A Saturday afternoon in San Telmo in December - Candombe Day....

Other than tango, for sure, Candombe touches on black history in Latin America. Still very much alive and well especially in Uruguay, once a year, Candombe groups from Argentina and Uruguay meet on the streets of San Telmo and drum and dance their way from late afternoon until late at night. The history of Candombe - Wikipedia should do it for the interested. For the uninitiated, each group represents an African Village, with dancers (vedettes), a mother figure, a wise old man, and warriors. As each group makes such a racket, the procession moves slowly, with at least 300-500 meters between each, to give spectators a chance to recover their hearing I suppose.
 
 
This gives an idea of the atmosphere....one almost feels transplanted into the deepest Africa with a little bit of Rio de Janeiro Carnival thrown in for show appeal.
 
All bands are costumed to reflect their origin and group membership. All starts out pretty 'normal' with hats and t-shirts, but when night falls, the costumes become more daring and more glittery....

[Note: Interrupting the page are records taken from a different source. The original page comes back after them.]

(** C5.  While training, a step draws one uniform number [u] of [[0, 1)]
    and compares the teacher forcing rate with it.  When [u] is below the
    rate, an event whose probability under the uniform law is the rate,
    the next input is made of the rows of the embedding table at the
    ground-truth tokens of position [t]; a position outside the teacher
    tokens fails the run.  Otherwise it is made of the rows at the tokens
    the categorical sampler draws from the logits of this step, whatever
    their argmax.  In both cases dropout is applied to those rows, and its
    result is the next [prev_char]. *)
Theorem training_next_input self enc_out enc_len (teacher : list ids) t state prev_char
    output rng :
  (forall cur_char state' alphas tokens rows,
     decode self enc_out enc_len state prev_char true = Returns (cur_char, state', alphas) ->
     ((random_uniform rng).1 < teacher_forcing_rate (Speller_args self))%Q ->
     0 <= t -> teacher !! Z.to_nat t = Some tokens ->
     rows_of (embedding_matrix self) tokens rows ->
     iteration self enc_out enc_len (Training teacher) ((t, state, prev_char, output), rng)
     = Returns ((t + 1, state',
                 (dropout rows (dropout_rate (Speller_args self)) (random_uniform rng).2).1,
                 output ++ [cur_char]),
                (dropout rows (dropout_rate (Speller_args self)) (random_uniform rng).2).2))
  /\ (forall cur_char state' alphas rows,
        decode self enc_out enc_len state prev_char true
          = Returns (cur_char, state', alphas) ->
        (teacher_forcing_rate (Speller_args self) <= (random_uniform rng).1)%Q ->
        rows_of (embedding_matrix self)
          (categorical_sample cur_char (random_uniform rng).2).1 rows ->
        iteration self enc_out enc_len (Training teacher) ((t, state, prev_char, output), rng)
        = Returns
            ((t + 1, state',
              (dropout rows (dropout_rate (Speller_args self))
                 (categorical_sample cur_char (random_uniform rng).2).2).1,
              output ++ [cur_char]),
             (dropout rows (dropout_rate (Speller_args self))
                (categorical_sample cur_char (random_uniform rng).2).2).2))
  /\ (forall cur_char state' alphas,
        decode self enc_out enc_len state prev_char true
          = Returns (cur_char, state', alphas) ->
        ((random_uniform rng).1 < teacher_forcing_rate (Speller_args self))%Q ->
        t < 0 \/ teacher !! Z.to_nat t = None ->
        iteration self enc_out enc_len (Training teacher) ((t, state, prev_char, output), rng)
        = Raises InvalidArgumentError).
Proof.
  split; [|split].
  - intros cur_char state' alphas tokens rows Hdec Hu Ht Htokens Hrows.
    unfold iteration. cbn [is_training]. rewrite Hdec. cbn [mbind run_bind].
    unfold next_input_training. destruct (random_uniform rng) as [u rng1]. cbn [fst snd] in *.
    apply Qgtb_lt in Hu. rewrite Hu. unfold slice_time.
    replace (t <? 0) with false by (symmetry; apply Z.ltb_ge; lia).
    rewrite Htokens. cbn [mbind run_bind]. unfold _look_up.
    rewrite (embedding_lookup_rows _ _ _ Hrows). cbn [mbind run_bind tf_layers_dropout].
    by destruct (dropout rows _ rng1).
  - intros cur_char state' alphas rows Hdec Hu Hrows.
    unfold iteration. cbn [is_training]. rewrite Hdec. cbn [mbind run_bind].
    unfold next_input_training. destruct (random_uniform rng) as [u rng1]. cbn [fst snd] in *.
    apply Qgtb_le in Hu. rewrite Hu. unfold _sample_char.
    destruct (categorical_sample cur_char rng1) as [sampled rng2]. cbn [fst snd] in *.
    unfold _look_up.
    rewrite (embedding_lookup_rows _ _ _ Hrows). cbn [mbind run_bind tf_layers_dropout].
    by destruct (dropout rows _ rng2).
  - intros cur_char state' alphas Hdec Hu Ht.
    unfold iteration. cbn [is_training]. rewrite Hdec. cbn [mbind run_bind].
    unfold next_input_training. destruct (random_uniform rng) as [u rng1]. cbn [fst snd] in *.
    apply Qgtb_lt in Hu. rewrite Hu. unfold slice_time.
    destruct (Z.ltb_spec t 0) as [|Hge]; [done|].
    destruct Ht as [Ht|Ht]; [lia|]. by rewrite Ht.
Qed.
(** * wasm-gen.c: the binary emitter of the s-expression WebAssembly prototype

    A shallow embedding of [src/wasm-gen.c]: the growable output buffer, the
    primitive encoders, the header layout pass of [before_module], the parser
    callbacks and the footer writer, followed by the properties the
    specification states about them.

    Conventions of the embedding.
    - C integers are [Z]; every conversion to a fixed-width type is written
      out ([to_uint8], [to_uint32], ...).  [size_t] quantities (buffer size
      and capacity) are kept exact: a buffer of 2^64 bytes cannot be allocated.
    - The storage behind [buf->start] is a finite map from byte offsets to
      byte values.  Bytes that [malloc]/[realloc] leave indeterminate are
      absent from the map, so nothing is assumed about them.
    - A failed [assert], an out-of-bounds array read, a null dereference and an
      undefined builtin call make the embedded function return [None]; so does
      the capacity loop when it cannot terminate.  Allocation failure (the
      [FATAL] exits) is not modelled.
    - The [desc] strings and the [g_verbose] dumps only reach stdout; they are
      left out. *)

From Stdlib Require Import ZArith Lia String Ascii.
From stdpp Require Import base option list gmap.

Local Open Scope Z_scope.

(** ** Fixed-width integer conversions *)

Definition to_uint8 (x : Z) : Z := x mod 2 ^ 8.
Definition to_uint16 (x : Z) : Z := x mod 2 ^ 16.
Definition to_uint32 (x : Z) : Z := x mod 2 ^ 32.
Definition to_uint64 (x : Z) : Z := x mod 2 ^ 64.
Definition to_int32 (x : Z) : Z := (x + 2 ^ 31) mod 2 ^ 32 - 2 ^ 31.

(** The object representation of an integer on the (little-endian) host:
    [n] bytes, least significant first.  [memcpy] from [&value] copies these. *)
Fixpoint le_bytes (n : nat) (v : Z) : list Z :=
  match n with
  | O => []
  | S n' => v mod 256 :: le_bytes n' (v / 256)
  end.

(** Reading such a representation back. *)
Fixpoint le_value (bs : list Z) : Z :=
  match bs with
  | [] => 0
  | b :: bs' => b + 256 * le_value bs'
  end.

(** ** The output buffer *)

Record OutputBuffer := mkOutputBuffer {
  buf_start : gmap Z Z;
  buf_size : Z;
  buf_capacity : Z
}.

Definition INITIAL_OUTPUT_BUFFER_CAPACITY : Z := 64 * 1024.
Definition DEFAULT_MEMORY_EXPORT : Z := 1.

Definition GLOBAL_HEADERS_OFFSET : Z := 8.
Definition GLOBAL_HEADER_SIZE : Z := 6.
Definition FUNC_HEADERS_OFFSET (num_globals : Z) : Z :=
  GLOBAL_HEADERS_OFFSET + num_globals * GLOBAL_HEADER_SIZE.
Definition FUNC_HEADER_SIZE (num_args : Z) : Z := 24 + num_args.
Definition SEGMENT_HEADER_SIZE : Z := 13.

Definition FUNC_SIG_SIZE (num_args : Z) : Z := 2 + num_args.
Definition FUNC_HEADER_NAME_OFFSET (num_args : Z) : Z := FUNC_SIG_SIZE num_args + 0.
Definition FUNC_HEADER_CODE_START_OFFSET (num_args : Z) : Z := FUNC_SIG_SIZE num_args + 4.
Definition FUNC_HEADER_CODE_END_OFFSET (num_args : Z) : Z := FUNC_SIG_SIZE num_args + 8.
Definition FUNC_HEADER_EXPORTED_OFFSET (num_args : Z) : Z := FUNC_SIG_SIZE num_args + 20.

Definition SEGMENT_HEADER_DATA_OFFSET : Z := 4.

(** [log_two_u32]: [__builtin_clz] is undefined at 0, which is what [x - 1]
    is for [x = 1].  For [y > 0], [32 - clz y] is the bit length of [y]. *)
Definition log_two_u32 (x : Z) : option Z :=
  let x := to_uint32 x in
  if x =? 0 then Some 0
  else if x - 1 =? 0 then None
  else Some (Z.log2 (x - 1) + 1).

Plaza Dorrego in San Telmo - a good place to watch and listen, whilst indulging in a little refreshment, which yesterday at 33+ degrees was almost a must.

All bands are preceded by flag wavers...

All colours, gender and ages participate....

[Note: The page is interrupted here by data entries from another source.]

(** * Chp11-Ex6: a nested exception class inside a user defined class

    A shallow embedding of [Chapter11/Chp11-Ex6.cpp]: the [Person] and
    [Student] classes, the static counter [Student::numStudents], the
    exceptions thrown by [Student::Validate] and [Student::Graduate], the
    handlers of [main] and the terminate handler [AppSpecificTerminate].

    - a C++ [float] or [double] is a [spec_float] (IEEE 754 binary32 and
      binary64 of the Standard Library's [SpecFloat]);
    - an [int] is a [Z] in the range of 32 bits; signed overflow is undefined
      in C++, and the model is undefined there too;
    - objects live in a store indexed by addresses; a member function takes
      the address of [this];
    - a computation threads the program state and ends by returning, by
      throwing, by calling [exit], or is undefined. *)

From Stdlib Require Import ZArith Ascii Floats.SpecFloat.
From stdpp Require Import gmap strings list fin_maps pretty.

Local Open Scope Z_scope.

(** ** Arithmetic types *)

Module Float.

(** [float]: binary32. *)
Definition prec32 : Z := 24.
Definition emax32 : Z := 128.
(** [double]: binary64. *)
Definition prec64 : Z := 53.
Definition emax64 : Z := 1024.

Definition is_float (f : spec_float) : bool := valid_binary prec32 emax32 f.
Definition is_double (f : spec_float) : bool := valid_binary prec64 emax64 f.

(** A decimal literal [n/d] of type [double], rounded to nearest even. *)
Definition double_of_Z (n : Z) : spec_float :=
  binary_normalize prec64 emax64 n 0 false.
Definition double_literal (n d : Z) : spec_float :=
  SFdiv prec64 emax64 (double_of_Z n) (double_of_Z d).

(** The floating-point promotion [float] to [double] (exact). *)
Definition float_to_double (f : spec_float) : spec_float :=
  match f with
  | S754_finite s m e => binary_round prec64 emax64 s m e
  | _ => f
  end.

(** The conversion [double] to [float] (round to nearest even). *)
Definition double_to_float (d : spec_float) : spec_float :=
  match d with
  | S754_finite s m e => binary_round prec32 emax32 s m e
  | _ => d
  end.

(** [<] and [>=] on [double]; both are false on a NaN. *)
Definition lt (x y : spec_float) : bool := SFltb x y.
Definition ge (x y : spec_float) : bool := SFleb y x.

End Float.


Module Int.

(** [int]: 32 bits. *)
Definition INT_MIN : Z := - 2 ^ 31.
Definition INT_MAX : Z := 2 ^ 31 - 1.

Definition in_range (n : Z) : bool := (INT_MIN <=? n) && (n <=? INT_MAX).

(** The result of a signed operation: undefined when it overflows. *)
Definition checked (n : Z) : option Z := if in_range n then Some n else None.
Definition add (a b : Z) : option Z := checked (a + b).
Definition sub (a b : Z) : option Z := checked (a - b).

(** [std::to_string(int)]: the decimal digits, after a [-] when negative. *)
Definition to_string (n : Z) : string := pretty n.

End Int.

(** ** The data model *)

(** [class Person]: four private data members. *)
Record Person := mkPerson {
  firstName : string;
  lastName : string;
  middleInitial : ascii;
  title : string
}.

(** [class Student::StudentException]: the nested exception class. *)
Record StudentException := mkStudentException { number : Z }.

(** [class Student : public Person]: the base sub-object and the data
    members of the derived class. [numStudents] is static: it is part of the
    program state, not of the object. *)
Record Student := mkStudent {
  person : Person;
  gpa : spec_float;
  currentCourse : string;
  studentId : string
}.

(** ** Exceptions *)

(** The types an exception object can have. [main] names four of them; any
    other type is known by its name. [TOther] stands for a type unrelated to
    those four: not one of them under another name, and with no conversion to
    the type of a handler (so not a [char *] or a [nullptr], which a handler
    for [const char *] takes, and not a class derived from
    [StudentException]). The program throws no such object. *)
Inductive cpp_type :=
  | TFloat
  | TInt
  | TConstCharPtr
  | TStudentException
  | TOther (name : string).

Global Instance cpp_type_eq_dec : EqDecision cpp_type.
Proof. solve_decision. Defined.

(** An exception object in flight, tagged by its type. *)
Inductive exn :=
  | EFloat (f : spec_float)
  | EInt (n : Z)
  | ECStr (s : string)
  | EStudentException (e : StudentException)
  | EOther (name : string).

Definition type_of (e : exn) : cpp_type :=
  match e with
  | EFloat _ => TFloat
  | EInt _ => TInt
  | ECStr _ => TConstCharPtr
  | EStudentException _ => TStudentException
  | EOther name => TOther name
  end.

(** ** The program state *)

Definition addr := nat.

(** What has been inserted into [cout], in order. *)
Inductive out_item :=
  | OStr (s : string)
  | OChar (c : ascii)
  | OFloat (f : spec_float)
  | OInt (n : Z)
  | OSetprecision (n : Z)
  | OEndl.

(** The function registered with [set_terminate]. *)
Inductive terminate_handler :=
  | DefaultTerminate
  | UseAppSpecificTerminate.

Record world := mkWorld {
  numStudents : Z;                      (* static int Student::numStudents *)
  objects : gmap addr Student;          (* the Student objects alive *)
  freestore : list StudentException;    (* allocated with new, never deleted *)
  cout : list out_item;
  terminate : terminate_handler
}.

(** Before [main]: [int Student::numStudents = 0]. *)
Definition initial_world : world :=
  mkWorld 0 ∅ [] [] DefaultTerminate.

(** ** Computations *)

Inductive result (A : Type) :=
  | Ret (a : A) (w : world)
  | Throw (e : exn) (w : world)
  | Exit (status : Z) (w : world)
  | Undef.
Arguments Ret {A} a w.
Arguments Throw {A} e w.
Arguments Exit {A} status w.
Arguments Undef {A}.

Definition M (A : Type) : Type := world → result A.

Global Instance M_ret : MRet M := λ A a w, Ret a w.

Global Instance M_bind : MBind M := λ A B f m w,
  match m w with
  | Ret a w' => f a w'
  | Throw e w' => Throw e w'
  | Exit n w' => Exit n w'
  | Undef => Undef
  end.

Definition throw {A} (e : exn) : M A := λ w, Throw e w.
Definition exit {A} (status : Z) : M A := λ w, Exit status w.
Definition undef {A} : M A := λ _, Undef.

(** The value of an [int] expression; undefined on overflow. *)
Definition int_value (o : option Z) : M Z :=
  match o with Some n => mret n | None => undef end.

Definition get_numStudents : M Z := λ w, Ret (numStudents w) w.

Definition set_numStudents (n : Z) : M unit := λ w,
  Ret tt (mkWorld n (objects w) (freestore w) (cout w) (terminate w)).

(** [cout << x] *)
Definition put (x : out_item) : M unit := λ w,
  Ret tt (mkWorld (numStudents w) (objects w) (freestore w) (cout w ++ [x]) (terminate w)).

(** [*this]; undefined when no object lives at the address. *)
Definition this (a : addr) : M Student := λ w,
  match objects w !! a with
  | Some s => Ret s w
  | None => Undef
  end.

(** Assignment to the data members of a live object. *)
Definition update (a : addr) (s : Student) : M unit := λ w,
  match objects w !! a with
  | Some _ => Ret tt (mkWorld (numStudents w) (<[a := s]> (objects w)) (freestore w) (cout w) (terminate w))
  | None => Undef
  end.

(** Storage for a new object, at an address where none lives. *)
Definition alloc (s : Student) : M addr := λ w,
  let a := fresh (dom (objects w)) in
  Ret a (mkWorld (numStudents w) (<[a := s]> (objects w)) (freestore w) (cout w) (terminate w)).

(** The end of the lifetime of the object. *)
Definition release (a : addr) : M unit := λ w,
  Ret tt (mkWorld (numStudents w) (delete a (objects w)) (freestore w) (cout w) (terminate w)).

(** [new StudentException(num)]: the object stays on the free store. *)
Definition new_StudentException (num : Z) : M StudentException := λ w,
  let e := mkStudentException num in
  Ret e (mkWorld (numStudents w) (objects w) (freestore w ++ [e]) (cout w) (terminate w)).

(** [set_terminate(f)] *)
Definition set_terminate (h : terminate_handler) : M unit := λ w,
  Ret tt (mkWorld (numStudents w) (objects w) (freestore w) (cout w) h).

(** ** class Person *)

(** [Person() = default], with the in-class initializer of [middleInitial]. *)
Definition Person_default : Person := mkPerson EmptyString EmptyString "000"%char EmptyString.

Definition Person_Person (fn ln : string) (mi : ascii) (t : string) : Person :=
  mkPerson fn ln mi t.

(** The implicit copy constructor. *)
Definition Person_copy (p : Person) : Person :=
  mkPerson (firstName p) (lastName p) (middleInitial p) (title p).

Definition Person_ModifyTitle (newTitle : string) (a : addr) : M unit :=
  s ← this a;
  let p := person s in
  update a (mkStudent (mkPerson (firstName p) (lastName p) (middleInitial p) newTitle)
                      (gpa s) (currentCourse s) (studentId s)).

Definition Person_GetFirstName (a : addr) : M string := s ← this a; mret (firstName (person s)).
Definition Person_GetLastName (a : addr) : M string := s ← this a; mret (lastName (person s)).
Definition Person_GetTitle (a : addr) : M string := s ← this a; mret (title (person s)).
Definition Person_GetMiddleInitial (a : addr) : M ascii := s ← this a; mret (middleInitial (person s)).

Definition Person_Print (a : addr) : M unit :=
  s ← this a;
  let p := person s in
  put (OStr (title p));; put (OStr " ");; put (OStr (firstName p));; put (OStr " ");;
  put (OChar (middleInitial p));; put (OStr ". ");; put (OStr (lastName p));; put OEndl.

Definition Person_IsA (a : addr) : M unit :=
  _ ← this a; put (OStr "Person");; put OEndl.

Definition Person_Greeting (msg : string) (a : addr) : M unit :=
  _ ← this a; put (OStr msg);; put OEndl.

(** ** class Student *)

(** The literals of the source. *)
Definition lit_0_0 : spec_float := Float.double_literal 0 10.   (* 0.0 *)
Definition lit_2_0 : spec_float := Float.double_literal 20 10.  (* 2.0 *)
Definition lit_3_1 : spec_float := Float.double_literal 31 10.  (* 3.1 *)

(** [numStudents++] *)
Definition incr_numStudents : M unit :=
  n ← get_numStudents; n' ← int_value (Int.add n 1); set_numStudents n'.

(** [numStudents--] *)
Definition decr_numStudents : M unit :=
  n ← get_numStudents; n' ← int_value (Int.sub n 1); set_numStudents n'.

(** [Student::Student()]: the member initializer list reads [numStudents],
    then the body increments it. *)
Definition Student_Student : M addr :=
  n ← get_numStudents;
  k ← int_value (Int.add n 100);
  a ← alloc (mkStudent Person_default (Float.double_to_float lit_0_0) EmptyString
                       (Int.to_string k +:+ "Id"));
  incr_numStudents;;
  mret a.

(** [Student::Student(fn, ln, mi, t, avg, course, id)] *)
Definition Student_Student_alt (fn ln : string) (mi : ascii) (t : string)
    (avg : spec_float) (course id : string) : M addr :=
  a ← alloc (mkStudent (Person_Person fn ln mi t) avg course id);
  incr_numStudents;;
  mret a.

(** [Student::Student(const Student &s)] *)
Definition Student_Student_copy (src : addr) : M addr :=
  s ← this src;
  a ← alloc (mkStudent (Person_copy (person s)) (gpa s) (currentCourse s) (studentId s));
  incr_numStudents;;
  mret a.

(** [Student::~Student()], then the storage is given back. *)
Definition Student_destroy (a : addr) : M unit :=
  _ ← this a;
  decr_numStudents;;
  release a.

Definition Student_EarnPhD (a : addr) : M unit := Person_ModifyTitle "Dr." a.

Definition Student_GetGpa (a : addr) : M spec_float := s ← this a; mret (gpa s).
Definition Student_GetCurrentCourse (a : addr) : M string := s ← this a; mret (currentCourse s).
Definition Student_GetStudentId (a : addr) : M string := s ← this a; mret (studentId s).

Definition Student_SetCurrentCourse (c : string) (a : addr) : M unit :=
  s ← this a;
  update a (mkStudent (person s) (gpa s) c (studentId s)).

A 'village mother' chatting with a female drummer.

Dressed for the heat.....

A vedette joking with an onlooker

Streets are blocked off for miles while bands slowly 'march' through taking very tiny rhythmical steps...

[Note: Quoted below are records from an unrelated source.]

(** * File Analyzer Pro: a shallow embedding of [file_analyzer_pro.py]

    The development follows the program's pipeline: the string primitives
    of the Python runtime the program calls ([str.count], [str.split],
    [str.splitlines], [str.strip], [str.join], [str(int)], true division,
    float formatting), then [analyze_file], [formatted_output] and [main],
    the first version of the program in [main.py], and finally the
    properties of each. *)

From Stdlib Require Import ZArith NArith List Bool Ascii String Lia Permutation.
Import ListNotations.

Local Open Scope Z_scope.

(** ** Python strings

    A Python [str] is a sequence of Unicode code points; [len] counts
    code points. *)

Module PyStr.

Definition char := N.
Definition pystr := list char.

(** ASCII literals of the source, as code points. *)
Definition lit (s : string) : pystr :=
  map N_of_ascii (list_ascii_of_string s).

Definition len (s : pystr) : Z := Z.of_nat (List.length s).

Definition NL : char := 10%N.
Definition CR : char := 13%N.

(** [str.isspace] on one code point, as [str.split()] and [str.strip()]
    use it: the characters of bidirectional class WS, B or S, or of
    category Zs. *)
Definition isspace (c : char) : bool :=
  ((9 <=? c) && (c <=? 13) || (28 <=? c) && (c <=? 32)
   || (c =? 133) || (c =? 160) || (c =? 5760)
   || (8192 <=? c) && (c <=? 8202)
   || (c =? 8232) || (c =? 8233) || (c =? 8239) || (c =? 8287)
   || (c =? 12288))%N.

(** The line boundaries of [str.splitlines]. *)
Definition is_linebreak (c : char) : bool :=
  ((10 <=? c) && (c <=? 13) || (28 <=? c) && (c <=? 30)
   || (c =? 133) || (c =? 8232) || (c =? 8233))%N.

(** [s.count(c)] for a one-character needle. *)
Fixpoint count (c : char) (s : pystr) : Z :=
  match s with
  | [] => 0
  | d :: s' => (if (d =? c)%N then 1 else 0) + count c s'
  end.

(** Close the token (or line) being scanned, if there is one. *)
Definition flush (w : pystr) (rest : list pystr) : list pystr :=
  match w with
  | [] => rest
  | _ :: _ => w :: rest
  end.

Face paint reflect the colours of the flag and club....

Never mind how heavily pregnant, this as yet unborn infant is being danced through the streets anyway...

The principal noise maker - drum
Participants arrive in yellow schoolbuses, which spill their load of actors and drums into a side street, where the preparations begin: costumes, face paint, leg wraps and heating of the drums...

San Telmo of course is also tango paradise, with murals and tango cafes almost at every corner

Note the leg bandages.....young drummer practising for his performance

The younger generation of vedettes

Along a side walk in San Telmo

The great undress....



Fires along the cobble stoned streets, where drummers warm up their instruments...maybe heated and expanded air inside the drums gives an additional acustic effect; I am not clear on the exact physics of this preparation

Young 'old village man' ready with his cane...

Welcome to San Telmo...

Many 'serious' vedettes weat impossibly high heels, and dance for hours on cobble stone pavements...how they avoid the cracks and holes is a mystery to me
The drummers work as hard with their fingers, as the vedettes do with their feet. FInger tips are bandaged to enable them to survive the hours of drumming to come

A line up of vedettes, ready to girate and shake to the beat of the drums.

The robe will come off soon...

to dance almost in the 'alltogether'

Calle Defensa (where the Candombe action takes place) reaches Plaza de Mayo and Avenida de Mayo, both being 'the centre' of downtown Buenos Aires. While Candombe beats around neighbouring San Telmo, the rest of the centre is cordoned off for a pre Christmas Rock Concert taking place on a huge stage in front of the Metropolitan Cathedral. I did not catch the name of the performer, but he sure drew thousands of people into the Plaza and the Avenida with his quasi religious rock songs. Make shift parillas in the form of oil drums cut in half lengthwise, took care of the hungry (no miracles of the loafs and fishes here), security staff in orange vests joined the religious fervour, police had mounted barriers as far away as a couple of blocks.

Following the songs with arms raised in prayer....

Jesus (Super Hero) loves you
A 'counter' of a parilla, where chorizos are smoking up a storm over a charcoal fire, and salsas and soft drinks are offered as a 'side'.

Canadian Health authorities would have a fit, as parillas defy any rules of hygiene, apart from smoking up all of downtown.
 

And the rest of Avenida de Mayo....closed off for the night as well, to accommodate three more giant stages for performances of the Gran Milonga Nacional, where Buenos Aires tango takes over the street. More about that later.

Well, a typical Buenos Aires Saturday afternoon - tough to be bored.